Anyway, you remember (or probably you don't, but I do) that classification of dilation-free planar graphs I did a while back, that's now been incorporated into a paper with Dujmović, Suderman, and Wood?

A graph drawn with straight line segments in the plane is dilation-free if, for every pair of vertices \( x \) and \( y \), the graph contains a path along the line segment from \( x \) to \( y \). A set of vertices has a dilation-free planar graph if and only if (1) all points are on a line, (2) all but one point are on a line, (3) all but two points are on a line, those two points are on opposite sides of the line, and the line segment between them is outside the convex hull of the remaining points, (4) all but two points are on a line, those two points are on opposite sides of the line, and there is another point where the line segment between them crosses the line, or (5) the points form one sporadic six-point configuration:

A six-vertex dilation-free graph

So anyway, there's a much easier way to describe the same family of point sets, closely related to the famous happy ending problem: these are exactly the point sets that have no strictly-convex empty quadrilateral. They're also the point sets with exactly one triangulation.
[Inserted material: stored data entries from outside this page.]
#[global] Instance controllers : Controllers pair.
Proof.
  refine {| master := fun d => byte_mask (first d); slave := fun d => byte_mask (second d) |}.
  - intros d. split; apply u8_bound.
  - done.
  - done.
  - intros d v Hv. split; [apply command_byte | done].
  - intros d v Hv. split; [done | apply command_byte].
  - intros d v Hv. split; [by apply data_byte | done].
  - intros d v Hv. split; [done | by apply data_byte].
  - done.
Defined.

Definition off : pair := Pair (Chip 0 8 0 0 0 []) (Chip 0 112 0 0 0 []).
End Sim.

End Pic.

Module Timer.

Definition PIT_CHANNEL0 : Z := 0x40.
Definition PIT_CMD : Z := 0x43.
Definition PIT_BASE_HZ : Z := 1193182.
Definition IRQ_TIMER : Z := 0.

Record state := State { tick_count : Z; tick_hz : Z }.

(** 32-bit arithmetic; no value when the rate is 0. *)
Definition divisor (hz : Z) : Z :=
  let divisor := PIT_BASE_HZ / hz in
  let divisor := if 0xFFFF <? divisor then 0xFFFF else divisor in
  if divisor <? 1 then 1 else divisor.

(** [irq_stub_table] and [timer_handler] are addresses. *)
Definition init {D} `{!Ports D} (irq_stub_table : list Z) (timer_handler hz : Z) (idt : Desc.Idt.state) (d : D) : option (state * Desc.Idt.state * D) :=
  if hz =? 0 then None else
  let div := divisor hz in
  let d := outb PIT_CMD 0x36 d in
  let d := outb PIT_CHANNEL0 (u8 (div .& 0xFF)) d in
  let d := outb PIT_CHANNEL0 (u8 ((div .>> 8) .& 0xFF)) d in
  let idt := Desc.Idt.set_irq_handler irq_stub_table IRQ_TIMER timer_handler idt in
  Some (State 0 hz, idt, Pic.enable_irq IRQ_TIMER d).

Definition ticks (s : state) : Z := tick_count s.
Definition ms (s : state) : Z := u64 (tick_count s * 1000) / tick_hz s.

(** The channel's count after its command word and the two bytes of the count; the
    controllers are another device. *)
Class Pit (D : Type) `{!Ports D, !Pic.Controllers D} := {
  reload : D -> Z;
  on_program : forall d lo hi, U8 lo -> U8 hi -> let d' := outb PIT_CHANNEL0 hi (outb PIT_CHANNEL0 lo (outb PIT_CMD 0x36 d)) in
    reload d' = lo + hi * 256 /\ Pic.master d' = Pic.master d /\ Pic.slave d' = Pic.slave d;
  on_other : forall d p v, p <> PIT_CHANNEL0 -> p <> PIT_CMD -> reload (outb p v d) = reload d;
  on_input : forall d p, p <> PIT_CHANNEL0 -> reload (snd (inb p d)) = reload d;
}.

Lemma divisor_bound hz : 0 < hz -> 1 <= divisor hz <= 0xFFFF.
Proof. intros Hz. unfold divisor. repeat case_match; lia. Qed.

(** From 19 to the clock's own rate the count divides the clock to the rate asked for,
    rounded up by less than one step of the count. *)
Lemma divisor_rate hz : 19 <= hz <= PIT_BASE_HZ -> divisor hz * hz <= PIT_BASE_HZ < (divisor hz + 1) * hz.
Proof.
  unfold PIT_BASE_HZ, divisor. intros Hz. pose proof (Z.div_mod 1193182 hz ltac:(lia)) as Hd. pose proof (Z.mod_pos_bound 1193182 hz ltac:(lia)) as Hm.
  change PIT_BASE_HZ with 1193182. set (q := 1193182 / hz) in *. clearbody q. assert (1 <= q <= 0xFFFF) by nia.
  rewrite (proj2 (Z.ltb_ge 0xFFFF q)), (proj2 (Z.ltb_ge q 1)) by lia. nia.
Qed.
(* ===== verification/UserInit.v ===== *)
(** * init.c: the first user program

    Over the system calls of [Shell]; the mode that [mkdir] ignores is left out. *)
From Stdlib Require Import String.
From S2P Require Import Prelude Monad Bytes Vga Ports Serial Shell.

Section init.
Context {W : Type} `{!Kernel W}.

Definition write_str (s : list Z) : St W unit := puts s.

(** [while (n > 0)] fills the buffer of 20 from its end; a [long] has at most 19 digits. *)
Definition write_long (n : Z) : St W unit :=
  when (n <? 0) (write_fd 1 [45]) ;;
  let n := if n <? 0 then i64 (- n) else n in
  if n =? 0 then write_fd 1 [48] else write_fd 1 (dec_digits 19 n []).

Definition maybe_mkdir (path : list Z) : St W unit := call (sys_mkdir path) ;; skip.

Definition write_file (path content : list Z) : St W unit :=
  fd ← call (sys_open path (O_CREAT .| O_TRUNC .| 2));
  if 3 <=? fd then write_fd fd content ;; call (sys_close fd) ;; skip
  else write_str (txt "Failed to open file: ") ;; write_str path ;; write_str (txt "; Error nr: ") ;; write_long (i64 (- fd)) ;; write_str [10].

(** [_start] up to the call of [exit]. *)
Definition start : St W unit :=
  write_str (txt "[init] starting setup" ++ [10]) ;;
  maybe_mkdir (txt "/disk/etc") ;;
  maybe_mkdir (txt "/disk/tmp") ;;
  maybe_mkdir (txt "/disk/var") ;;
  maybe_mkdir (txt "/disk/var/log") ;;
  maybe_mkdir (txt "/disk/home") ;;
  write_file (txt "/disk/etc/motd") (txt "Welcome to Knail." ++ [10]) ;;
  write_file (txt "/disk/etc/profile") (txt "PATH=/disk" ++ [10] ++ txt "TERM=knail" ++ [10]) ;;
  write_file (txt "/disk/var/log/boot.log") (txt "Knail init completed bootstrap." ++ [10]) ;;
  '(r, cwd) ← (fun w => let '(r, b, w) := sys_getcwd 64 w in Some ((r, b), w));
  when (0 <=? r) (write_str (txt "[init] cwd=") ;; write_str (until_nul cwd) ;; write_str [10]) ;;
  call (sys_chdir (txt "/")) ;;
  write_str (txt "[init] setup done, exiting" ++ [10]).

(** The program makes its calls and comes to its end whatever they return. *)
Lemma start_ends w : exists w', start w = Some (tt, w').
Proof.
  assert (forall m1 m2 : St W unit, (forall w, exists w', m1 w = Some (tt, w')) -> (forall w, exists w', m2 w = Some (tt, w')) -> forall w, exists w', (m1 ;; m2) w = Some (tt, w')) as Hb.
  { intros m1 m2 H1 H2 w0. destruct (H1 w0) as [w1 E1]. destruct (H2 w1) as [w2 E2]. exists w2. unfold mbind, St_bind. by rewrite E1. }
  assert (forall fd s w, exists w', write_fd fd s w = Some (tt, w')) as Hw by (intros; unfold write_fd, call; step_st; destruct (sys_write _ _ _); by eexists).
  assert (forall s w, exists w', write_str s w = Some (tt, w')) as Hs by (intros; apply Hw).
  assert (forall w, exists w', (skip : St W unit) w = Some (tt, w')) as Hk by (intros w0; by exists w0).
  assert (forall b (m : St W unit), (forall w, exists w', m w = Some (tt, w')) -> forall w, exists w', when b m w = Some (tt, w')) as Hwhen by (intros [] m Hm w0; [apply Hm | apply Hk]).
  assert (forall n w, exists w', write_long n w = Some (tt, w')) as Hl by (intros n; unfold write_long; apply Hb; [apply Hwhen, Hw | cbv zeta; case_match; apply Hw]).
  assert (forall p w, exists w', maybe_mkdir p w = Some (tt, w')) as Hm by (intros; unfold maybe_mkdir, call; step_st; destruct (sys_mkdir _ _); by eexists).
  assert (forall p t w, exists w', write_file p t w = Some (tt, w')) as Hf.
  { intros p t w0. unfold write_file. unfold mbind at 1, St_bind at 1, call at 1. destruct (sys_open _ _ _) as [fd w1]. cbv beta iota. destruct (3 <=? fd).
    - apply Hb; [apply Hw |]. intros w2. unfold call. step_st. destruct (sys_close _ _). by eexists.
    - revert w1. do 4 (apply Hb; [first [apply Hs | apply Hl] |]). apply Hs. }
  unfold start. revert w. repeat (apply Hb; [solve [auto] |]). intros w. unfold mbind at 1, St_bind at 1. destruct (sys_getcwd 64 w) as [[r b] w1]. cbv beta iota. revert w1.
  apply Hb; [apply Hwhen; repeat apply Hb; auto |]. intros w2. unfold mbind, St_bind, call. destruct (sys_chdir _ _) as [r2 w3]. apply Hs.
Qed.
End init.
(* ===== verification/Fat.v ===== *)
(** * fs/fat32.cpp: the file allocation table and cluster chains

    The operations of fs/fat32.cpp on a mounted volume over any [BlockDevice]: table
    entries, allocation, and reading and writing along a chain of clusters.  Sectors
    and clusters are addressed as in the source, with the wrap-around of 32 bits; the
    buffers on the stack are values.  A read returns the bytes it stored to the
    caller's buffer.  Cluster sizes are not zero: [mount] divides by them before any
    of these operations can run. *)
From stdpp Require Import functions.
From S2P Require Import Prelude Bytes Block.

Definition E_NOSPACE : Z := -28.
Definition E_INVAL : Z := -22.

Record Fat32Mount := Mount {
  fat_start : Z;
  data_start : Z;
  sectors_per_cluster : Z;
  root_cluster : Z;
  total_clusters : Z;
  fat_size : Z;
  num_fats : Z;
}.

Definition is_eoc (val : Z) : bool := 0x0FFFFFF8 <=? (val .& 0x0FFFFFFF).

(** [is_eoc(c) || c < 2]: no cluster follows. *)
Definition at_end (c : Z) : bool := is_eoc c || (c <? 2).

Definition cluster_to_lba (m : Fat32Mount) (cluster : Z) : Z := u32 (data_start m + u32 (u32 (cluster - 2) * sectors_per_cluster m)).
Definition cluster_bytes (m : Fat32Mount) : Z := u32 (sectors_per_cluster m * 512).

(** What following or growing a chain by one cluster gave. *)
Inductive step := Moved (cluster : Z) | Full | Failed.

Section fat.
Context {D : Type} `{!BlockDevice D}.
Variable m : Fat32Mount.

Definition dev_read (d : D) (lba : Z) : option (list Z) := match read d lba with Ok b => Some b | Err _ => None end.
Definition dev_write (lba : Z) (buf : list Z) (d : D) : bool * D := let '(r, d) := write d lba buf in (is_ok r, d).

(** ** Table entries *)

Definition fat_offset (cluster : Z) : Z := u32 (cluster * 4).

Definition read_fat (d : D) (cluster : Z) : Z :=
  match dev_read d (u32 (fat_start m + fat_offset cluster / 512)) with
  | None => 0x0FFFFFFF
  | Some buf => get32 buf (fat_offset cluster mod 512) .& 0x0FFFFFFF
  end.

Definition write_fat (cluster value : Z) (d : D) : bool * D :=
  match dev_read d (u32 (fat_start m + fat_offset cluster / 512)) with
  | None => (false, d)
  | Some buf =>
      let byte_offset := fat_offset cluster mod 512 in
      let val := (value .& 0x0FFFFFFF) .| (get32 buf byte_offset .& 0xF0000000) in
      let buf := store byte_offset (le_bytes 4 val) buf in
      let '(r, d) := for_exit 0 (num_fats m) (fun f d =>
        let '(ok, d) := dev_write (u32 (fat_start m + u32 (f * fat_size m) + fat_offset cluster / 512)) buf d in
        (if ok then None else Some tt, d)) d in
      (match r with None => true | Some _ => false end, d)
  end.
(** ** The bytes of the slots *)

Lemma sector_ext d d1 c i : vol_ok m d -> vol_ok m d1 -> in_vol m c -> 0 <= i < sectors_per_cluster m ->
  (forall k, 0 <= k < csize m -> cluster_byte m d1 c k = cluster_byte m d c k) -> sector d1 (cluster_to_lba m c + i) = sector d (cluster_to_lba m c + i).
Proof.
  intros Hv Hv1 Hc Hi He. destruct (cluster_sector m d c i Hv Hc Hi) as [_ Hr]. destruct (cluster_sector m d1 c i Hv1 Hc Hi) as [_ Hr1].
  pose proof (lba_eq m d c Hv Hc) as (_ & Hst & _).
  destruct (dev_read_ok d (cluster_to_lba m c + i)) as (_ & Hl & _); [lia |]. destruct (dev_read_ok d1 (cluster_to_lba m c + i)) as (_ & Hl1 & _); [lia |].
  rewrite (seqZ_index (sector d1 _)), (seqZ_index (sector d _)), Hl, Hl1. apply list_fmap_ext. intros j x [-> Hx]%lookup_seqZ.
  specialize (He (i * 512 + Z.of_nat j)). unfold cluster_byte, csize in He. rewrite Z.div_add_l, (Z.div_small (Z.of_nat j)), Z.add_0_r in He by lia.
  rewrite Z.add_comm, Z.mod_add, Z.mod_small in He by lia. rewrite Z.add_0_l. apply He. lia.
Qed.

Lemma slots_ext d d1 cs : vol_ok m d -> vol_ok m d1 -> (forall c, c ∈ cs -> in_vol m c) ->
  (forall c k, c ∈ cs -> 0 <= k < csize m -> cluster_byte m d1 c k = cluster_byte m d c k) -> slots d1 cs = slots d cs.
Proof.
  intros Hv Hv1 Hin He. unfold slots. induction cs as [| c cs IH]; [done |]. rewrite !bind_cons. f_equal.
  - assert (c ∈ c :: cs) as Hc by apply list_elem_of_here. unfold cluster_slots.
    assert (forall l, (forall i, i ∈ l -> 0 <= i < sectors_per_cluster m) -> l ≫= (fun i => sector_slots d1 (cluster_to_lba m c + i)) = l ≫= (fun i => sector_slots d (cluster_to_lba m c + i))) as Hb.
    { induction l as [| i l IHl]; intros Hi; [done |]. rewrite !bind_cons. f_equal.
      - unfold sector_slots. rewrite (sector_ext d d1 c i); [done | done | done | by apply Hin | apply Hi, list_elem_of_here |]. intros k. by apply He.
      - apply IHl. intros j Hj. apply Hi. by apply list_elem_of_further. }
    apply Hb. intros i Hi%elem_of_seqZ. lia.
  - apply IH; intros; [apply Hin | apply He; [| done]]; by apply list_elem_of_further.
Qed.

(** The place of a slot. *)
Lemma elem_of_slots d cs sec off de : (sec, off, de) ∈ slots d cs <->
  exists c i e, c ∈ cs /\ 0 <= i < sectors_per_cluster m /\ 0 <= e < 16 /\ sec = cluster_to_lba m c + i /\ off = e * 32 /\ de = entry_at (sector d sec) off.
Proof.
  unfold slots, cluster_slots, sector_slots. rewrite list_elem_of_bind. split.
  - intros (c & (i & (e & [= -> -> ->] & He%elem_of_seqZ)%list_elem_of_fmap & Hi%elem_of_seqZ)%list_elem_of_bind & Hc). exists c, i, e. split_and!; (done || lia).
  - intros (c & i & e & Hc & Hi & He & -> & -> & ->). exists c. split; [| done]. apply list_elem_of_bind. exists i. split; [| apply elem_of_seqZ; lia].
    apply list_elem_of_fmap. exists e. split; [done |]. apply elem_of_seqZ. lia.
Qed.

Lemma first_free_elem l sec off : first_free l = Some (sec, off) -> exists de, (sec, off, de) ∈ l /\ is_free de = true.
Proof.
  induction l as [| [[s o] e] l IH]; [done |]. cbn [first_free]. destruct (is_free e) eqn:E.
  - intros [= -> ->]. exists e. split; [apply list_elem_of_here | done].
  - intros H. destruct (IH H) as (de & Hin & Hf). exists de. split; [by apply list_elem_of_further | done].
Qed.

(** ** Finding room *)

Lemma longer_bytes d F C v cs d1 F1 C1 cs1 c k : file m d F C v cs -> longer m F C cs d1 F1 C1 v cs1 -> c ∈ cs -> 0 <= k < csize m -> C1 c k = C c k.
Proof.
  intros Hf [Hf1 G E] [i Hi]%list_elem_of_lookup Hk. pose proof (vw_ok _ _ _ _ (fl_view _ _ _ _ _ _ Hf)) as Hv.
  destruct (gr_new _ _ _ _ _ _ _ G) as (nw & -> & _). pose proof (lookup_lt_Some _ _ _ Hi) as Hlt.
  pose proof (v_spc _ _ Hv). assert (0 < csize m) by (unfold csize; lia).
  specialize (E (Z.of_nat i * csize m + k) ltac:(nia)). unfold content in E. rewrite length_app in E. rewrite !decide_True in E by nia.
  rewrite (file_byte_at m d C cs i c k) in E by done. rewrite (file_byte_at m d C1 _ i c k) in E; [done | done | by apply lookup_app_l_Some | done].
Qed.

Lemma view_bytes_slots d d1 F F1 C C1 cs : view m d F C -> view m d1 F1 C1 -> (forall c, c ∈ cs -> in_vol m c) ->
  (forall c k, c ∈ cs -> 0 <= k < csize m -> C1 c k = C c k) -> slots d1 cs = slots d cs.
Proof.
  intros Hvw Hvw1 Hin He. apply slots_ext; [apply (vw_ok _ _ _ _ Hvw) | apply (vw_ok _ _ _ _ Hvw1) | done |].
  intros c k Hc Hk. rewrite (vw_data _ _ _ _ Hvw) by auto. rewrite (vw_data _ _ _ _ Hvw1) by auto. by apply He.
Qed.

Lemma longer_slots d F C v cs d1 F1 C1 cs1 : file m d F C v cs -> longer m F C cs d1 F1 C1 v cs1 -> slots d1 cs = slots d cs.
Proof.
  intros Hf L. apply (view_bytes_slots d d1 F F1 C C1); [apply Hf | apply L | |].
  - intros c Hc. by apply (chain_in m F v cs); [apply Hf |].
  - intros c k Hc Hk. by apply (longer_bytes d F C v cs d1 F1 C1 cs1).
Qed.

Lemma lookup_name_app nm l l' : first_free l = None -> lookup_name nm (l ++ l') = match lookup_name nm l with Some x => Some x | None => lookup_name nm l' end.
Proof.
  induction l as [| [[s o] e] l IH]; [done |]. cbn [first_free app lookup_name]. unfold is_free at 1. destruct (first_char e =? 0); [done |].
  cbn [orb]. destruct (first_char e =? 0xE5); [done |]. intros H. destruct (negb (skipped e) && name_matches e nm); [done | by apply IH].
Qed.

(** A zeroed cluster starts with an end marker. *)
Lemma zero_slots d F C c : view m d F C -> in_vol m c -> (forall k, 0 <= k < csize m -> C c k = 0) ->
  exists de l, cluster_slots d c = (cluster_to_lba m c, 0, de) :: l /\ first_char de = 0.
Proof.
  intros Hvw Hc H0. pose proof (vw_ok _ _ _ _ Hvw) as Hv. pose proof (v_spc _ _ Hv) as Hspc. unfold cluster_slots.
  rewrite seqZ_cons, bind_cons by lia. rewrite Z.add_0_r. unfold sector_slots. do 2 eexists. split; [reflexivity |].
  unfold first_char. cbn [name entry_at]. rewrite slice_index by lia. change (at_index (sector d (cluster_to_lba m c)) 0 = 0).
  pose proof (vw_data _ _ _ _ Hvw c 0 Hc) as Hd. fold (csize m) in Hd. unfold csize in *. specialize (Hd ltac:(lia)). unfold cluster_byte in Hd.
  change (0 / 512) with 0 in Hd. rewrite Z.add_0_r in Hd. change (0 mod 512) with 0 in Hd. rewrite Hd. apply H0. lia.
Qed.

Lemma find_free_dirent_spec d F C v cs : file m d F C v cs -> cs <> [] ->
  (find_free_dirent d v = Some (None, d) /\ free_clusters m F = 0) \/
  exists sec off d1 F1 C1 cs1, find_free_dirent d v = Some (Some (sec, off), d1) /\ longer m F C cs d1 F1 C1 v cs1 /\
    first_free (slots d1 cs1) = Some (sec, off) /\ forall nm, lookup_name nm (slots d1 cs1) = lookup_name nm (slots d cs).
Proof.
  intros Hf Hne. pose proof Hf as [Hvw Hch How]. pose proof (vw_ok _ _ _ _ Hvw) as Hv. pose proof (file_has m d F C v cs Hf) as (_ & Hch' & _).
  pose proof (chain_short d v cs Hv Hch') as Hlen. destruct cs as [| c cs]; [done |]. assert (v = c) as -> by apply Hch. clear Hne.
  unfold find_free_dirent. rewrite (free_loop_spec _ d c cs Hv Hch') by (cbn [length] in Hlen; lia). cbn [mbind option_bind].
  destruct (first_free (slots d (c :: cs))) as [[sec off] |] eqn:Hff.
  { right. exists sec, off, d, F, C, (c :: cs). split; [done |]. split; [by apply longer_refl |]. done. }
  set (l := List.last (c :: cs) 0). assert (exists t, c :: cs = t ++ [l]) as [t Et] by (destruct (@exists_last _ (c :: cs)) as (t & x & E); [done |]; exists t; unfold l; by rewrite E, last_last).
  clearbody l. destruct (alloc_cluster_view m d F C Hvw) as [[-> Hn] | (n & d1 & -> & Hnv & Hn0 & _ & Hvw1)].
  { left. split; [done |]. by apply free_none. }
  right. rewrite (proj2 (Z.eqb_neq n 0)) by (unfold in_vol in Hnv; lia).
  assert (in_vol m l) as Hl. { apply (chain_in m F c (c :: cs) l Hch). rewrite Et. apply elem_of_app. right. apply list_elem_of_here. }
  destruct (zero_cluster_view m d1 _ _ n Hvw1 Hnv) as (d2 & -> & Hvw2). cbn [negb].
  destruct (write_fat_view m d2 _ _ l n Hvw2 Hl) as (d3 & -> & Hvw3). rewrite (in_vol_mask m d n Hv Hnv) in Hvw3. cbn [negb].
  rewrite Et in Hf. pose proof (longer_snoc m d F C c t l n d3 Hf Hnv Hn0 Hvw3) as L. rewrite <- Et in L, Hf.
  do 6 eexists. split; [reflexivity |]. split; [exact L |]. pose proof (longer_slots _ _ _ _ _ _ _ _ _ Hf L) as Es.
  destruct (zero_slots d3 _ _ n Hvw3 Hnv) as (de & rest & En & H0). { intros k _. by rewrite fn_lookup_insert. }
  assert (slots d3 ((c :: cs) ++ [n]) = slots d (c :: cs) ++ (cluster_to_lba m n, 0, de) :: rest) as ->.
  { unfold slots in *. rewrite bind_app. rewrite Es. f_equal. cbn. by rewrite En, app_nil_r. }
  split.
  - rewrite first_free_app, Hff. cbn [first_free]. unfold is_free. by rewrite H0.
  - intros nm. rewrite lookup_name_app by done. destruct (lookup_name nm _); [done |]. cbn [lookup_name]. by rewrite H0.
Qed.

(** ** Storing an entry *)

Definition set_slot (sec off : Z) (de : DirEntry) (x : slot) : slot :=
  let '(s, o, _) := x in if bool_decide (s = sec /\ o = off) then (sec, off, de) else x.

Lemma fmap_bind {A B E} (f : B -> E) (g : A -> list B) l : f <$> (l ≫= g) = l ≫= fun x => f <$> g x.
Proof. induction l as [| x l IH]; [done |]. by rewrite !bind_cons, fmap_app, IH. Qed.

Lemma slots_set d d1 cs sec e nbuf : 0 <= e < 16 ->
  (forall l, sector d1 l = if decide (l = sec) then nbuf else sector d l) ->
  (forall j, 0 <= j < 16 -> j <> e -> entry_at nbuf (j * 32) = entry_at (sector d sec) (j * 32)) ->
  slots d1 cs = set_slot sec (e * 32) (entry_at nbuf (e * 32)) <$> slots d cs.
Proof.
  intros He Hs Ho. unfold slots, cluster_slots. rewrite fmap_bind. apply list_bind_ext; [| done]. intros x. rewrite fmap_bind. apply list_bind_ext; [| done].
  intros y. set (s := cluster_to_lba m x + y). unfold sector_slots. rewrite <- list_fmap_compose. apply list_fmap_ext. intros j z [-> Hx]%lookup_seqZ.
  cbn [compose set_slot]. rewrite Hs, Z.add_0_l. case_decide as Es; [| by rewrite bool_decide_eq_false_2 by tauto]. destruct (decide (Z.of_nat j = e)) as [-> | Hne].
  - by rewrite bool_decide_eq_true_2, Es by done.
  - rewrite bool_decide_eq_false_2 by lia. rewrite Ho, Es by lia. done.
Qed.

Lemma write_dirent_spec d F C v cs c i e de : file m d F C v cs -> c ∈ cs -> 0 <= i < sectors_per_cluster m -> 0 <= e < 16 -> entry_ok de ->
  exists d1 C1, write_dirent_at (cluster_to_lba m c + i) (e * 32) de d = (true, d1) /\ file m d1 F C1 v cs /\ grown m F C cs F C1 cs /\
    slots d1 cs = set_slot (cluster_to_lba m c + i) (e * 32) de <$> slots d cs.
Proof.
  intros Hf Hcin Hi He Hde. destruct Hf as [Hvw Hch How]. pose proof (vw_ok _ _ _ _ Hvw) as Hv. assert (in_vol m c) as Hc by by apply (chain_in m F v cs).
  destruct (cluster_sector m d c i Hv Hc Hi) as [_ Hr]. pose proof (lba_eq m d c Hv Hc) as (_ & Hst & _).
  destruct (dev_read_ok d (cluster_to_lba m c + i)) as (Hrd & Hl & Hu); [lia |]. pose proof (length_entry_bytes de Hde) as H32.
  assert ((i * 512 + e * 32) / 512 = i /\ (i * 512 + e * 32) mod 512 = e * 32) as [Eq Em].
  { rewrite Z.div_add_l, (Z.add_comm (i * 512)), Z.mod_add by lia. rewrite Z.div_small, Z.mod_small by lia. lia. }
  destruct (write_sector_view m d F C c (i * 512 + e * 32) (entry_bytes de) Hvw Hc) as (d1 & Hwr & Hvw1); [nia | rewrite Em, H32; lia | by apply entry_bytes_U8 |].
  rewrite Eq, Em in Hwr. destruct (dev_write_ok d (cluster_to_lba m c + i) (store (e * 32) (entry_bytes de) (sector d (cluster_to_lba m c + i))))
    as (d1' & Hwr' & _ & Hs); [lia | by rewrite length_store | apply store_U8; [by apply entry_bytes_U8 | done] |].
  rewrite Hwr in Hwr'. injection Hwr' as <-. exists d1. eexists. unfold write_dirent_at. rewrite Hrd. split; [exact Hwr |]. split; [split; [exact Hvw1 | done | done] |]. split.
  - split; try done; [exists []; by rewrite app_nil_r |]. intros x k _ Hx. rewrite fn_lookup_insert_ne; [done |]. by intros ->.
  - assert (forall j, 0 <= j < 16 -> entry_at (store (e * 32) (entry_bytes de) (sector d (cluster_to_lba m c + i))) (j * 32) =
      if decide (j * 32 = e * 32) then de else entry_at (sector d (cluster_to_lba m c + i)) (j * 32)) as Hes by (intros j Hj; apply entry_store; (done || lia)).
    rewrite (slots_set d d1 cs _ e _ He Hs); [| intros j Hj Hne; rewrite Hes by done; by rewrite decide_False by lia].
    rewrite Hes by done. by rewrite decide_True by done.
Qed.

(** A slot is determined by its place. *)
Lemma slot_place d cs sec off e1 e2 : (sec, off, e1) ∈ slots d cs -> (sec, off, e2) ∈ slots d cs -> e1 = e2.
Proof. rewrite !elem_of_slots. intros (? & ? & ? & _ & _ & _ & _ & _ & ->) (? & ? & ? & _ & _ & _ & _ & _ & ->). done. Qed.

Lemma lookup_set nm sec off de l : first_free l = Some (sec, off) -> lookup_name nm l = None -> first_char de <> 0 -> skipped de = false -> name_matches de nm = true ->
  lookup_name nm (set_slot sec off de <$> l) = Some (de, sec, off).
Proof.
  intros Hff Hl H0 Hs Hm. assert (forall l, lookup_name nm ((sec, off, de) :: l) = Some (de, sec, off)) as Hhit.
  { intros l'. cbn [lookup_name]. by rewrite (proj2 (Z.eqb_neq _ 0) H0), Hs, Hm. }
  revert Hff Hl. induction l as [| [[s o] e] l IH]; [done |]. cbn [first_free lookup_name fmap list_fmap set_slot]. case_bool_decide as E; [intros; apply Hhit |].
  cbn [lookup_name]. unfold is_free. destruct (first_char e =? 0); cbn [orb]; [intros [= <- <-]; by destruct E |].
  destruct (first_char e =? 0xE5); [intros [= <- <-]; by destruct E |].
  destruct (negb (skipped e) && name_matches e nm); [done |]. exact IH.
Qed.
In one direction, if there is a strictly-convex empty quadrilateral, its diagonals would cross so it couldn't form a dilation-free planar graph and there would be at least one triangulation for each diagonal. In the other direction, line segment \( xy \) will be formed by a path of edges in every triangulation of the point set unless there is a line segment \( zw \) that crosses \( xy \) not at a point of the point set. But in this case either \( xyzw \) form an empty quad or we can shrink to a smaller quad with a non-point crossing (by some case analysis involving replacing \( x \) or \( y \) by a point on \( xy \) if possible, or if not then replacing \( w \) or \( z \) by any point within the quad) and eventually find a strictly-convex empty quadrilateral.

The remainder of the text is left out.